DH Gateway – summer 2023

Syllabus

Course Dates: June 12 – August 4, 2023 (8 weeks)

Course Format: Fully online (synchronous and asynchronous)

Course Meeting Times: flexible, TBA (see syllabus and course description for details)

Enrollment Eligibility: This course is open to students in good standing at any of the participating LACOL member campuses: Amherst College, Bowdoin College, Bryn Mawr College, Carleton College, Davidson College, Hamilton College, Haverford College, Swarthmore College, Vassar College, Washington and Lee University and Williams College. 

Prerequisites: No formal prerequisites, see syllabus and course description for recommended background

How to Apply: Registration for Summer 2023 will open soon!

2023 Digital Humanities Teaching Team:

  • Beth Fischer, Assistant Curator for Digital Learning & Research, Williams College
  • Austin Mason, Director of Digital Arts & Humanities; Lecturer in History, Carleton College
  • Nhora Serrano, Associate Director for Digital Innovation, Learning & Research, Hamilton College
  • José Vergara, Assistant Professor of Russian, Bryn Mawr College
  • Student Teaching Staff TBA

(biographies)

What Will Students Learn in this Collaborative Digital Course?

Through a unique collaboration between ten peer colleges, Digital Humanities: Social Justice Collections and Liberal arts Curricula uses college archives and collections, and curricular data, as a multi-campus corpus to be interrogated as a basis for historically and socially relevant digital research.  Students will apply different lenses – history, language, culture, religion, solo/ensemble works of art, “digital making” to formulate and address a research question through digital means.  
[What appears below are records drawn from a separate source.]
(** The request that [issue_request] has registered, found from its id. *)
Lemma issue_request_lookup lua w :
  read_exception w = None →
  dict_get (request_count w) (current_requests (issue_request lua w).2)
  = Some (fresh (dom (objects w))).
Proof.
  intros He. destruct (issue_request_registers lua w He) as (_ & -> & _).
  rewrite dict_get_set. by rewrite decide_True.
Qed.

(** The peer answers a request that waits for its reply: the request is
    resolved with the reply, and its entry has left the table. *)
Lemma answer_pending d k w r req :
  table_ok w →
  dict_get (text "reply_id") d = Some (JInt k) →
  dict_get k (current_requests w) = Some r →
  objects w !! r = Some req →
  _state (Request.completed req) = PENDING →
  let w' := answer (JObj d) w in
  objects w' = <[r := resolved (JObj d) req]> (objects w)
  ∧ request_count w' = request_count w
  ∧ writer w' = writer w
  ∧ read_exception w' = read_exception w
  ∧ ((current_requests w').*1 `sublist_of` (current_requests w).*1)
  ∧ (∀ k', cleanup k' ∈ ready w ++ _callbacks (Request.completed req) →
           k' ∉ (current_requests w').*1)
  ∧ (ready w ++ _callbacks (Request.completed req) = [] →
     current_requests w' = current_requests w).
Proof.
  intros Hok Hd Ht Ho Hs. unfold answer.
  rewrite (dispatch_pending _ _ _ _ _ Hd Ht Ho Hs). cbn [snd].
  unfold run_ready. simpl.
  set (w0 := set_ready [] _).
  assert (Hok0 : table_ok w0) by done.
  destruct (run_callbacks_spec (ready w ++ _callbacks (Request.completed req))
              w0 Hok0) as (_ & O & C & W & E & S & G).
  repeat split; try done.
  intros ->. done.
Qed.

Lemma table_ok_run_ready w : table_ok w → table_ok (run_ready w).
Proof.
  intros H. unfold run_ready.
  by destruct (run_callbacks_spec (ready w) (set_ready [] w) H) as (? & _).
Qed.

End RequestFacts.

(** X13: with no read error recorded, a writer and a command that can be
    encoded, [issue_request] on a table in order gives the request the id
    of the counter, makes a new Request object for it - pending, with
    [cleanup] of that id as its only callback - appends it to the table
    without replacing any entry, writes the one frame of the request and
    moves the counter by one. *)
Theorem issue_request_appends (lua : str) (w : VLCApi.t) out b :
  table_ok w →
  VLCApi.read_exception w = None →
  VLCApi.writer w = Some out →
  Request.bytes (Request.mk (VLCApi.request_count w) lua None create_future)
  = Some b →
  ∃ r w',
    VLCApi.issue_request lua w = (Return r, w')
    ∧ VLCApi.objects w !! r = None
    ∧ VLCApi.objects w'
      = <[r := Request.mk (VLCApi.request_count w) lua None
                 (mkFuture PENDING [cleanup (VLCApi.request_count w)])]>
          (VLCApi.objects w)
    ∧ VLCApi.current_requests w'
      = VLCApi.current_requests w ++ [(VLCApi.request_count w, r)]
    ∧ VLCApi.writer w' = Some (out ++ [b])
    ∧ VLCApi.request_count w' = VLCApi.request_count w + 1
    ∧ VLCApi.ready w' = VLCApi.ready w
    ∧ table_ok w'.
Proof.
  intros Hok He Hw Hb.
  pose proof (issue_request_ok lua w out b He Hw Hb) as E. cbn zeta in E.
  eexists _, _. split; [exact E|].
  split; [apply not_elem_of_dom, is_fresh|].
  split; [done|]. split.
  { simpl. apply dict_set_new. by apply table_ok_next_id. }
  split; [done|]. split; [done|]. split; [done|].
  pose proof (table_ok_issue_request lua w Hok) as T. by rewrite E in T.
Qed.

Lemma issue_request_appends_witness :
  ∃ r w',
    VLCApi.issue_request (text "play") three_outstanding = (Return r, w')
    ∧ VLCApi.current_requests w'
      = VLCApi.current_requests three_outstanding ++ [(3, r)]
    ∧ VLCApi.writer w'
      = Some ([lit "3:0:a"; lit "3:1:b"; lit "3:2:c"] ++ [lit "6:3:play"]).
Proof.
  assert (Ht : VLCApi.current_requests three_outstanding
               = [(0, 0%nat); (1, 1%nat); (2, 2%nat)])
    by (vm_compute; reflexivity).
  assert (Hc : VLCApi.request_count three_outstanding = 3)
    by (vm_compute; reflexivity).
  assert (Hok : table_ok three_outstanding).
  { unfold table_ok. rewrite Ht, Hc. split.
    - apply (bool_decide_unpack _). vm_compute. reflexivity.
    - repeat apply Forall_cons_2; try apply Forall_nil_2; simpl; lia. }
  assert (He : VLCApi.read_exception three_outstanding = None)
    by (vm_compute; reflexivity).
  assert (Hw : VLCApi.writer three_outstanding
               = Some [lit "3:0:a"; lit "3:1:b"; lit "3:2:c"])
    by (vm_compute; reflexivity).
  assert (Hb : Request.bytes
                 (Request.mk (VLCApi.request_count three_outstanding)
                    (text "play") None create_future)
               = Some (lit "6:3:play"))
    by (vm_compute; reflexivity).
  destruct (issue_request_appends (text "play") three_outstanding _ _ Hok
              He Hw Hb)
    as (r & w' & E & _ & _ & T & W & _).
  exists r, w'. split; [exact E|]. rewrite Hc in T. split; [exact T|exact W].
Defined.

(** X14: when the write fails - the client has no writer, or the command
    cannot be encoded - [issue_request] raises after it has taken the id
    and put the request into the table.  The request is pending and has
    no callback, so no [cleanup] will remove it: a reply with its id
    resolves it and the entry stays in the table. *)
Theorem failed_write_leaves_entry (lua : str) (w : VLCApi.t) :
  table_ok w →
  VLCApi.read_exception w = None →
  VLCApi.ready w = [] →
  VLCApi.writer w = None
  ∨ Request.bytes (Request.mk (VLCApi.request_count w) lua None create_future)
    = None →
  let k := VLCApi.request_count w in
  let w' := (VLCApi.issue_request lua w).2 in
  ((VLCApi.issue_request lua w).1 = Raise (AttributeError (text "writer"))
   ∨ (VLCApi.issue_request lua w).1 = Raise UnicodeEncodeError)
  ∧ VLCApi.request_count w' = k + 1
  ∧ VLCApi.writer w' = VLCApi.writer w
  ∧ ∃ r, dict_get k (VLCApi.current_requests w') = Some r
         ∧ VLCApi.objects w' !! r
           = Some (Request.mk k lua None (mkFuture PENDING []))
         ∧ ∀ d, dict_get (text "reply_id") d = Some (JInt k) →
                let w'' := answer (JObj d) w' in
                VLCApi.current_requests w'' = VLCApi.current_requests w'
                ∧ VLCApi.objects w'' !! r
                  = Some (Request.mk k lua (Some (JObj d)) (mkFuture FINISHED [])).
Proof.
  intros Hok He Hr Hfail k w'.
  destruct (issue_request_registers lua w He) as (C & T & R & _ & [[X _]|(X & W & O)]).
  { exfalso. revert X. unfold VLCApi.issue_request. rewrite He. cbn zeta.
    simpl VLCApi.writer. destruct Hfail as [->| ->]; [done|].
    by destruct (VLCApi.writer w). }
  split; [exact X|]. split; [exact C|]. split; [exact W|].
  exists (fresh (dom (VLCApi.objects w))).
  split; [by apply issue_request_lookup|]. split; [exact O|].
  intros d Hd w''.
  assert (Hok' : table_ok w') by (by apply table_ok_issue_request).
  destruct (answer_pending d k w' _ _ Hok' Hd (issue_request_lookup lua w He)
              O eq_refl) as (O' & _ & _ & _ & _ & _ & K).
  split.
  - apply K. cbn [Request.completed _callbacks]. rewrite app_nil_r.
    etrans; [exact R|exact Hr].
  - unfold w''. rewrite O'. by rewrite lookup_insert_eq.
Qed.

Lemma failed_write_leaves_entry_witness :
  (VLCApi.issue_request (text "play") VLCApi.init).1
  = Raise (AttributeError (text "writer"))
  ∧ VLCApi.current_requests
      (answer (JObj (reply_to 0)) (VLCApi.issue_request (text "play") VLCApi.init).2)
    = [(0, 0%nat)].
Proof.
  destruct (failed_write_leaves_entry (text "play") VLCApi.init table_ok_init
              eq_refl eq_refl (or_introl eq_refl))
    as ([X|X] & _ & _ & r & _ & _ & A).
  - split; [exact X|].
    destruct (A (reply_to 0) eq_refl) as [T _]. rewrite T.
    vm_compute. reflexivity.
  - exfalso. vm_compute in X. discriminate X.
Defined.

(** X15: the round trip of [execute].  On a consistent client with a
    writer, the request is written as one frame; when the peer then
    answers with the id of the request, [execute] gives what lines
    213-220 make of that reply, the request is resolved with it, and its
    entry has left the table again: after the call the table holds no id
    that it did not hold before. *)
Theorem execute_round_trip
    (format : json → str) (lua : str) (w : VLCApi.t) out b d :
  table_ok w →
  VLCApi.read_exception w = None →
  VLCApi.writer w = Some out →
  Request.bytes (Request.mk (VLCApi.request_count w) lua None create_future)
  = Some b →
  dict_get (text "reply_id") d = Some (JInt (VLCApi.request_count w)) →
  let w' := (VLCApi.execute format lua (answer (JObj d)) w).2 in
  (VLCApi.execute format lua (answer (JObj d)) w).1
  = VLCApi.inspect format lua (Some (JObj d))
  ∧ VLCApi.writer w' = Some (out ++ [b])
  ∧ VLCApi.request_count w' = VLCApi.request_count w + 1
  ∧ VLCApi.read_exception w' = None
  ∧ (VLCApi.request_count w ∉ (VLCApi.current_requests w').*1)
  ∧ ((VLCApi.current_requests w').*1
     `sublist_of` (VLCApi.current_requests w).*1)
  ∧ table_ok w'.
Proof.
  intros Hok He Hw Hb Hd.
  pose proof (issue_request_ok lua w out b He Hw Hb) as E. cbn zeta in E.
  set (r := fresh (dom (VLCApi.objects w))) in *.
  set (k := VLCApi.request_count w) in *.
  set (req := Request.mk k lua None (mkFuture PENDING [cleanup k])) in *.
  match type of E with _ = (_, ?x) => set (w1 := x) in * end.
  assert (Hok1 : table_ok w1).
  { pose proof (table_ok_issue_request lua w Hok) as T. by rewrite E in T. }
  assert (T1 : dict_get k (VLCApi.current_requests w1) = Some r).
  { pose proof (issue_request_lookup lua w He) as T. by rewrite E in T. }
  assert (O1 : VLCApi.objects w1 !! r = Some req).
  { simpl. by rewrite lookup_insert_eq. }
  destruct (answer_pending d k w1 r req Hok1 Hd T1 O1 eq_refl)
    as (O & C & W & X & S & G & _).
  assert (Ex : VLCApi.execute format lua (answer (JObj d)) w
               = (VLCApi.inspect format lua (Some (JObj d)), answer (JObj d) w1)).
  { apply (execute_resolved format lua _ w r w1 (resolved (JObj d) req) E);
      [|done]. rewrite O. by rewrite lookup_insert_eq. }
  rewrite Ex. cbn [fst snd].
  assert (Hk : k ∉ (VLCApi.current_requests (answer (JObj d) w1)).*1).
  { apply G. apply elem_of_app. right. apply list_elem_of_here. }
  split; [done|]. split; [by rewrite W|]. split; [by rewrite C|].
  split; [by rewrite X|]. split; [exact Hk|]. split.
  - apply (sublist_snoc_without _ _ k); [|exact Hk].
    replace ((VLCApi.current_requests w).*1 ++ [k])
      with (VLCApi.current_requests w1).*1; [exact S|].
    simpl. rewrite (dict_set_new _ _ _ (table_ok_next_id w Hok)).
    by rewrite fmap_app.
  - unfold answer. apply table_ok_run_ready.
    by apply table_ok_dispatch.
Qed.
Anchoring the class in the college collections and curricula draws on an emerging and interconnected knowledge map of liberal arts histories and ethos, especially using the lens of social justice.  By fostering the skills of digital collaboration, students grapple with formulating humanistic research questions (qualitative and quantitative) that can be addressed through digital approaches.  Prompts will be designed to elicit both timely and timeless engagement or activism around social justice at the colleges.  Students will examine forces of change which may unfold slowly or may be rapid “shocks to the system” like COVID-19, climate change, cultural, political, economic, or civic events.  Topic areas may include the nature of the social contract at our colleges, access and equity, health justice, racial justice, environmental justice, educational access/affordability, a range of options will be considered, reflecting student interest 

The course opens with instruction on theoretical and methodological underpinnings – what is digital humanities and how is it done?  The project-based nature of the work in the second half of the course promotes students’ abilities to think and work collaboratively, an asset for modern scholarship and future work. The theme of social justice and activism through liberal arts collections and curricula present a range of ways for student cohorts to tackle their question, thus building their conceptual knowledge in conjunction with digital competencies and skills that are in demand by employers in many fields.  Project team outputs will combine into a corpus to be presented within the class context and to a larger audience across the schools and publicly.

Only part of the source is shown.